In spot trading, the 'reserved spot' for user withdrawals leads to a lot of circulation being locked in exchanges, while many users may not necessarily buy or sell them. This could mean that the market cap circulating in the market could be much less than the actual market cap.

If the exchange lists spot, it means they must have spot themselves. After all, before opening trading, they need to ensure that there is spot at the exchange address, and these addresses are all open.

So the positive impact on prices is far greater than that of 'contracts', and the main point is that listing spot will make 'liquidity' not so good. Here, 'liquidity' refers to many 'spot tokens' being locked in 'exchange searches'.

Especially when many spot tokens are monitored on-chain, and someone finds that a certain exchange has a very low token balance, they will force a withdrawal, making the exchange buy tokens themselves. This has happened with $REEF, where there weren't enough coins in @gate_io, leading @dotyyds1234 to force a squeeze for a while 😂.

The 'liquidity struggle'

In fact, the main relationship between contracts and spot lies in the debate over 'liquidity'.

After going for contracts, liquidity is very good, and since there's no need to buy 'spot', the actual impact on prices is 'not significant'; it all becomes larger through the later 'arbitrage' trends. Therefore, many people will use 'contracts for arbitrage', which leads to 'liquidity' being very good.

Moreover, many tokens can be observed; the trading volume of spot is far lower than that of contracts.

Even because of contracts, you can make money whether it rises or falls, which leads to even better liquidity.

Similarly, with 10,000 U, in the contract market, it could turn into a cash flow of 200,000 U. For the exchange itself, it’s just skimming off the top; whoever can generate more cash flow is the preferred one.

However, spot trading, especially with the current poor liquidity, is not good because of the recent market conditions.
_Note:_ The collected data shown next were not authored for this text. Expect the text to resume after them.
Lemma on_data_run remote line (w : World) :
  on_data parse "pull" ("Pulling " +:+ remote) remote cb line w
  = (inr tt,
     {| observer := deliver cb (line_events parse remote line) (observer w);
        invocations := invocations w |}).
Proof.
  unfold on_data, line_events, passes, event_of, deliver.
  destruct (parse line) as [text percent | details]; simpl.
  - destruct (JS.startsWith text _); simpl; run_monad.
    + reflexivity.
    + by destruct w.
  - reflexivity.
Qed.

Lemma byline_on_data_run remote lines : forall w : World,
  byline_on_data lines
    (on_data parse "pull" ("Pulling " +:+ remote) remote cb) w
  = (inr tt,
     {| observer :=
          deliver cb
            (flat_map (line_events parse remote) (byline_lines lines))
            (observer w);
        invocations := invocations w |}).
Proof.
  induction lines as [| line lines IH]; intros w.
  - simpl. run_monad. by destruct w.
  - destruct line as [| c line].
    + change (byline_on_data (EmptyString :: lines) ?h w)
        with (byline_on_data lines h w).
      by rewrite IH.
    + change (byline_lines (String c line :: lines))
        with (String c line :: byline_lines lines).
      simpl. unfold mbind, M_bind. rewrite on_data_run, IH. simpl.
      unfold deliver. by rewrite fold_left_app.
Qed.

(** The whole run of [pull] with a callback. *)
Lemma pull_with_callback repository account remote (w : World) :
  let args := pull_args true remote in
  let run := spawn args (path repository) in
  pull_ repository account remote (Some cb) w
  = (if JS.truthy_string (gitErrorDescription (outcome run))
     then inl {| result := outcome run; args := args |}
     else inr tt,
     {| observer :=
          deliver cb
            ({| kind := "pull"; title := "Pulling " +:+ remote;
                description := None; value := Some 0%Q;
                remote := remote |}
             :: flat_map (line_events parse remote)
                    (byline_lines (stderr (process run))))
            (observer w);
        invocations := invocations w ++ [args] |}).
Proof.
  intros args run. unfold pull, git. run_monad.
  fold args. fold run.
  rewrite byline_on_data_run. simpl.
  by destruct (JS.truthy_string _).
Qed.

(** The whole run of [pull] without a callback. *)
Lemma pull_without_callback repository account remote
    (w : @World Observer) :
  let args := pull_args false remote in
  let run := spawn args (path repository) in
  pull_ repository account remote None w
  = (if JS.truthy_string (gitErrorDescription (outcome run))
     then inl {| result := outcome run; args := args |}
     else inr tt,
     {| observer := observer w;
        invocations := invocations w ++ [args] |}).
Proof.
  intros args run. unfold pull, git. run_monad.
  fold args. fold run.
  by destruct (JS.truthy_string _).
Qed.

End AnyCallback.

Lemma deliver_sink es : forall log, deliver sink es log = log ++ es.
Proof.
  unfold deliver, sink.
  induction es as [| e es IH]; intros log; simpl.
  - by rewrite app_nil_r.
  - rewrite IH, <- app_assoc. reflexivity.
Qed.

Lemma line_events_cases remote line :
  line_events parse remote line = [event_of remote (parse line)]
    /\ passes (parse line) = true
  \/ line_events parse remote line = [] /\ passes (parse line) = false.
Proof.
  unfold line_events. destruct (passes (parse line)); auto.
Qed.

(** C2. The handler of [pull], for a line whose record is a [Context]:
    the callback receives an event if and only if the text starts with
    [remote: Counting objects], and a suppressed line leaves the world as
    it was. For a line whose record is a [Progress] the callback always
    receives an event. *)
Theorem on_data_filters_context remote line (w : World) :
  let after :=
    snd (on_data parse "pull" ("Pulling " +:+ remote) remote sink line w) in
  (forall text percent, parse line = Progress.Context text percent ->
     ((exists e, observer after = observer w ++ [e])
      <-> JS.startsWith text "remote: Counting objects" = true)
     /\ (JS.startsWith text "remote: Counting objects" = false ->
         after = w))
  /\ (forall details, parse line = Progress.Progress details ->
        exists e, observer after = observer w ++ [e]).
Proof.
  intros after. subst after. rewrite on_data_run, deliver_sink. simpl.
  unfold line_events, passes. split.
  - intros text percent ->.
    destruct (JS.startsWith text _) eqn:Hpre; split.
    + split; [done | eauto].
    + done.
    + split; [| done]. intros [e He].
      rewrite app_nil_r in He.
      apply (f_equal length) in He. rewrite length_app in He.
      simpl in He. lia.
    + intros _. rewrite app_nil_r. by destruct w.
  - intros details ->. eauto.
Qed.

(** C3. With a progress callback, the first event the callback receives is
    the initial one, with value 0, kind [pull], the title and the remote;
    every event after it comes from a line of the subprocess. Without a
    callback the observer is left as it was. *)
Theorem pull_initial_event_first repository account remote (w : World) :
  (exists derived,
     observer (snd (pull_ repository account remote (Some sink) w))
     = observer w
       ++ {| kind := "pull"; title := "Pulling " +:+ remote;
             description := None; value := Some 0%Q; remote := remote |}
       :: derived
     /\ Forall
          (fun e =>
             exists line,
               In line
                 (stderr (process (spawn ["pull"; "--progress"; remote]
                                         (path repository))))
               /\ e = event_of remote (parse line))
          derived)
  /\ observer (snd (pull_ repository account remote None w)) = observer w.
Proof.
  split.
  - rewrite pull_with_callback, deliver_sink. simpl.
    eexists. split; [reflexivity |].
    apply List.Forall_forall. intros e He.
    apply in_flat_map in He as (line & Hline & He).
    apply List.filter_In in Hline as [Hline _].
    exists line. split; [done |].
    destruct (line_events_cases remote line) as [[Heq _] | [Heq _]];
      rewrite Heq in He; simpl in He; [| done].
    by destruct He.
  - by rewrite pull_without_callback.
Qed.

(** C6. [pull] throws if and only if the result of the git invocation has
    a (truthy) [gitErrorDescription]; what it throws is the [GitError] of
    that result and the arguments; otherwise it returns normally. Git is
    invoked exactly once either way. *)
Theorem pull_throws_iff_git_error {Observer : Type} repository account
    remote (progressCallback : option (IPullProgress -> Observer -> Observer))
    (w : World) :
  let args := pull_args (bool_decide (is_Some progressCallback)) remote in
  let result := outcome (spawn args (path repository)) in
  let ran := pull_ repository account remote progressCallback w in
  ((exists e, fst ran = inl e)
   <-> JS.truthy_string (gitErrorDescription result) = true)
  /\ (forall e, fst ran = inl e -> e = {| result := result; args := args |})
  /\ (fst ran = inr tt
      <-> JS.truthy_string (gitErrorDescription result) = false)
  /\ invocations (snd ran) = invocations w ++ [args].
Proof.
  destruct progressCallback as [cb |]; simpl;
    [rewrite pull_with_callback | rewrite pull_without_callback]; simpl;
    destruct (JS.truthy_string _); simpl;
    repeat split; try done; eauto; try congruence;
    try (intros [e He]; done).
Qed.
Altcoins are going down, and for many exchanges, the spot is like a big bullish candle followed by a continuous bearish trend. Few can rise further after being listed on exchanges, even wealthy and powerful VC coins can't do it. Can meme coins relying solely on concepts achieve it?

So it provides an option where you can make money even when falling, that can only be with contracts.
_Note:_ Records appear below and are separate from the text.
(** *** Determinism *)

(** C9 (as amended). On a store whose module table is intact, what a
    call is seen to do and what it writes to the console depend on the text
    alone: a second call on the store the first one left gives the same
    report and writes the same lines, as does a call on any other such
    store, and the call leaves the table intact. Every call writes to the
    console, the length of its input first. *)
Theorem parser_is_deterministic (rawText : str) (h : heap)
    (Hintact : intact h) :
  let first := Parser' rawText h in
  let second := Parser' rawText (snd (fst first)) in
  observe (fst second) = observe (fst first) /\
  snd second = snd first /\
  (exists report, observe (fst first) = Some report) /\
  intact (snd (fst first)) /\
  (forall h2, intact h2 ->
     observe (fst (Parser' rawText h2)) = observe (fst first) /\
     snd (Parser' rawText h2) = snd first) /\
  (exists rest, snd first = inputLine rawText :: rest).
Proof.
  intros first second.
  destruct (Parser_reportOf Number_toString rawText h Hintact) as (Hobs & Hi1 & _ & _).
  pose proof (Parser_console Number_toString rawText h Hintact) as Hsaid.
  fold first in Hobs, Hi1, Hsaid.
  destruct (Parser_reportOf Number_toString rawText (snd (fst first)) Hi1) as (Hobs2 & _).
  pose proof (Parser_console Number_toString rawText (snd (fst first)) Hi1) as Hsaid2.
  fold second in Hobs2, Hsaid2.
  split; [congruence|]. split; [congruence|]. split; [eauto|]. split; [exact Hi1|].
  split.
  - intros h2 Hi2.
    destruct (Parser_reportOf Number_toString rawText h2 Hi2) as (Hobs3 & _).
    pose proof (Parser_console Number_toString rawText h2 Hi2) as Hsaid3.
    split; congruence.
  - rewrite Hsaid. unfold consoleFor.
    destruct (tryParse rawText) as [parsed|]; [|eexists; reflexivity].
    destruct (summaryTextOf parsed); try (eexists; reflexivity).
    destruct (ToString Number_toString (detailTextOf parsed)); [|eexists; reflexivity].
    destruct (detailTextOf parsed); try (eexists; reflexivity).
    destruct (_ && _); eexists; reflexivity.
Qed.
So actually, from the standpoint of making 'users money', there’s nothing wrong with going 'contract'.

The 'final chapter'

In fact, for those with a significant position, if they go for Binance contracts, it can provide ample opportunity to exit. With spot, they might not necessarily be able to exit completely.

Because the depth of spot isn't very strong, and the trading volume isn't large. If you simply rely on a big dump on-chain, it’s quite difficult. If you directly open a contract, the chances of getting in are much higher.

It reminds me of $ARKM, where a certain group member held 10% of the total circulation at the start, and couldn't sell it off with spot, then opened all contracts and gradually sold off, directly completing the exit.

So actually, there’s no conflict between spot and contracts; it’s just about how you use them or how you understand the concept of liquidity.

For most assets, better liquidity leads to quicker declines, while poorer liquidity results in better rises.

For example, assets like NFT, BRC20, etc.

Think about how many transaction fees there are; exchanges always want a piece of the pie, right? If there's no spot, there must be contracts, right?

Ultimately, it’s all business. They can't control the price; if they short, everyone can directly buy on-chain to explode the short 😂.

Good liquidity is always controlled by 'market makers'.